Re: RULE vs MGET

Patrick Stickler wrote:
>>> (2) it violates the principle of URI opacity
>>
>>
>> Is this a real-world problem? robots.txt violates the principal of
>> URI opacity, but still adds lots of value to the web.
> 
> And it is frequently faulted, and alternatives actively discussed.
> 
> In fact, now that you mention it, I see URIQA as an ideal replacement
> for robots.txt in that one can request a description of the root
> web authority base URI, e.g. 'http://example.com' and recieve a
> description of that site, which can define crawler policies in
> terms of RDF in a much more effective manner.
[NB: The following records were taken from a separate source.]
(** kernel/src/state.rs:500-512 [Machine::claim_message] *)
Definition claim_message (m : Machine) : option N * Machine :=
  let '(index, free) := claim_bit (m_message_free m) in (index, m <| m_message_free := free |>).
(** kernel/src/state.rs:515-517 [Machine::release_message] *)
Definition release_message (index : N) (m : Machine) : Machine :=
  m <| m_message_free ::= λ w, N.lor w (N.shiftl 1 index) |>.
(** kernel/src/state.rs:521-523 [Machine::messages_used] *)
Definition messages_used (m : Machine) : N := MAX_MESSAGES - count_ones (m_message_free m).
(** kernel/src/state.rs:526-538 [Machine::claim_invocation] *)
Definition claim_invocation (m : Machine) : option N * Machine :=
  let '(index, free) := claim_bit (m_invocation_free m) in
  (index, m <| m_invocation_free := free |>).
(** kernel/src/state.rs:541-544 [Machine::release_invocation] *)
Definition release_invocation (index : N) (m : Machine) : Machine :=
  m <| m_invocation_free ::= λ w, N.lor w (N.shiftl 1 index) |>.
(** kernel/src/state.rs:548-551 [Machine::invocations_used] *)
Definition invocations_used (m : Machine) : N :=
  MAX_INVOCATIONS - count_ones (m_invocation_free m).

(** kernel/src/state.rs:472-477 [Machine::defer_memory] *)
Definition defer_memory (index : N) (m : Machine) : Machine :=
  if decide (MAX_MEMORY_OBJECTS <= index) then m else
  m <| m_pending_memory ::= alter (λ w, N.lor w (N.shiftl 1 (index mod 64))) (index / 64) |>.
(** kernel/src/state.rs:480-490 [Machine::take_pending_memory] *)
Definition take_pending_memory (m : Machine) : list N * Machine :=
  (m_pending_memory m, m <| m_pending_memory := [0; 0] |>).

(** kernel/src/state.rs:557-574 [Machine::next_id] *)
Definition next_id (m : Machine) : option N * Machine :=
  let current := m_next_object_id m in
  if decide (current = U64_MAX) then (None, m)
  else (Some current, m <| m_next_object_id := current + 1 |>).

(** A state function as an operation of the machine. *)
Definition run {A} (f : Machine → A * Machine) : K Machine A :=
  λ m, let '(a, m) := f m in Done a m.
Definition on_scopes {A} (f : Scopes → A * Scopes) : K Machine A :=
  zoom m_scopes (λ t m, m <| m_scopes := t |>) f.
Definition release_metadata (owner : ScopeId) : K Machine () :=
  modify (λ m, m <| m_scopes ::= Scope.release owner Metadata 1 |>).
That would carry over one of the reasons why we need a replacement for 
robots.txt: that its notion of 'web site' is bad. If somebody maintains 
a website for some project at http://someuniversity/~name/projectname/, 
that site should be able to have e.g. robot exclusion information 
without convincing the university's web server admins or purchasing a 
domain name. See

     http://www.tbray.org/ongoing/When/200x/2004/01/08/WebSite36

The above proposes a Website: header containing an RDF URI. With URIQA, 
you could do an MGET on a page to discover its site, then do an MGET on 
that URI to find out about its robots policy. But doing an MGET on the 
root URI of the domain would be really flawed.

- Benja

Received on Wednesday, 10 March 2004 06:52:41 UTC